By Peter Hobson and Emma Rumney
CANBERRA/LONDON (Reuters) – Hit with Chinese tariffs, Australia’s wine industry struggled to offset the impact of falling exports despite scrambling to build new markets, source grapes from elsewhere and seek government help, industry executives said.
That indicates what may be to come for food- and drink-producing sectors caught up in an EU-China trade dispute that threatens to complicate their access to the critical Chinese market.
Though the EU’s winemakers are not part of the current spat, its pork and brandy sectors fear they could be hit with retaliatory measures from Beijing after the bloc imposed tariffs of up to 38% on Chinese-made electric vehicles.
Australian sectors faced similar curbs after the country’s calls for an inquiry into the origins of COVID-19 led to Chinese import restrictions on a range of its products. The first tariffs on wine were introduced in November 2020.
While most industries were able to find alternative – albeit often less profitable – markets, the Australian wine industry lost market share, key relationships and profits after China imposed tariffs of up to 218%.
Famous for its cheap reds and pricier bottles from regions like the Clare and Barossa valleys, Australia was the world’s fifth-largest wine exporter and China its most valuable export market. The move all but wiped out exports worth $800 million a year.
While some larger players with production outside Australia, such as Treasury Wine Estates, fared better, Australia’s wine exports in 2023 were worth 34% less than in 2019, according to Australian trade data.
A key lesson for wine makers like William Dong, CEO of DMG Fine Wine, is not to rely too much on China again.
“Never make the same mistake,” he said. “We want to dance with China, but we don’t want to go all in with them.”
DMG, whose brands include Handpicked and House of Arras, tripled production from outside Australia to sell in China and increased its market share in the U.S. and southeast Asia following the tariffs, Dong said.
It recouped some lost business, but its sales remained 30% lower than before 2020, he said. “We were not as profitable as we used to be.”
NO SUCCESS STORY
Tariffs, which were lifted this year, came at a time when the Australian wine industry faced global oversupply, falling consumption and COVID-19.

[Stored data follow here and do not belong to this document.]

(** Removing the definitions that [drops] selects removes those pairs. *)
Lemma compact_env drops (keep : str * str -> bool) b :
  block_ok b -> (forall s p, cstring s -> pair_of s = Some p -> drops s = Ok (negb (keep p))) ->
  exists b', compact_loop (length b) drops b 0 0 = Ok b' /\ block_ok b' /\ env_of b' = List.filter keep (env_of b).
Proof.
  intros [[rest E] Hd] Hk. set (d := fun s => match pair_of s with Some p => negb (keep p) | None => true end).
  destruct (compact_block drops d (defs b) rest) as (junk & Hr & Hl).
  { intros s Hs. apply list_elem_of_In in Hs. destruct (proj1 (List.Forall_forall _ _) Hd s Hs) as [Hc [p Hp]].
    rewrite (Hk s p Hc Hp). unfold d. now rewrite Hp. }
  rewrite <- E in Hr. eexists. split; [exact Hr|]. unfold block_ok, env_of. rewrite defs_app. clear Hr E Hl. split.
  - split; [apply closed_app|]. apply List.Forall_forall. intros s [Hs _]%List.filter_In. exact (proj1 (List.Forall_forall _ _) Hd s Hs).
  - induction (defs b) as [|s l IH]; [reflexivity|]. apply Forall_cons_1 in Hd as [[_ [p Hp]] Hd]. cbn [List.filter omap list_omap].
    unfold d at 1. rewrite Hp. rewrite negb_involutive. cbn [List.filter]. destruct (keep p); [|now apply IH].
    cbn [omap list_omap]. rewrite Hp. f_equal. now apply IH.
Qed.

While they were in place, Australian wine production shrank, stockpiles ballooned to more than two billion litres, and grape growers began destroying millions of unprofitable vines.
Other industries such as barley, blocked by China in 2020, fared better at finding new markets but often had to settle for lower sale prices. Three executives and two people at industry associations said Australian wine makers resisted price cuts because they damage value long-term.
Treasury Wine Estates was able to sell wines from outside Australia in China and began sourcing grapes from Chinese growers to get around tariffs. Penfolds, one of its brands popular in China, had higher net revenues in 2023 than before the tariffs.
CEO Tim Ford told investors last week that the company was entering the post-tariff era as a “stronger and more diversified global business”.
Not all the strategies open to Australian winemakers can be easily adopted by EU industries under threat of tariffs.
China’s EU brandy imports, for example, are dominated by French cognac, which cannot be produced anywhere but the Cognac region in France.
Such industries can diversify their sales. But building new markets takes time, Australian winemakers say.
The industry turned to the government for help with expansion, with Canberra paying for wine marketers to help companies establish trade relationships in other nations.
Bigger shipments to South Korea and Thailand helped lift the value of Australian wine exports to Asian countries outside China to $470 million in 2023 from $300 million in 2021, Australian trade data show.
But overall, wine makers had mixed success in building sales, said Lee McLean, CEO of industry body Australian Grape & Wine. “Our story is not a particularly successful one,” he said.
Companies like Taylors Wines, a family-owned winery in the Clare Valley in South Australia that used to sell a third of its exports in China under its Wakefield brand, have been forced to scale back their operations.
Managing director Mitchell Taylor said wresting back lost market share will not be easy.
French, Chilean and domestic wine makers expanded in China while companies like his lost trading relationships and laid off staff in the country, Taylor continued.
“If we ever get back to the level we had, it will take a long time.”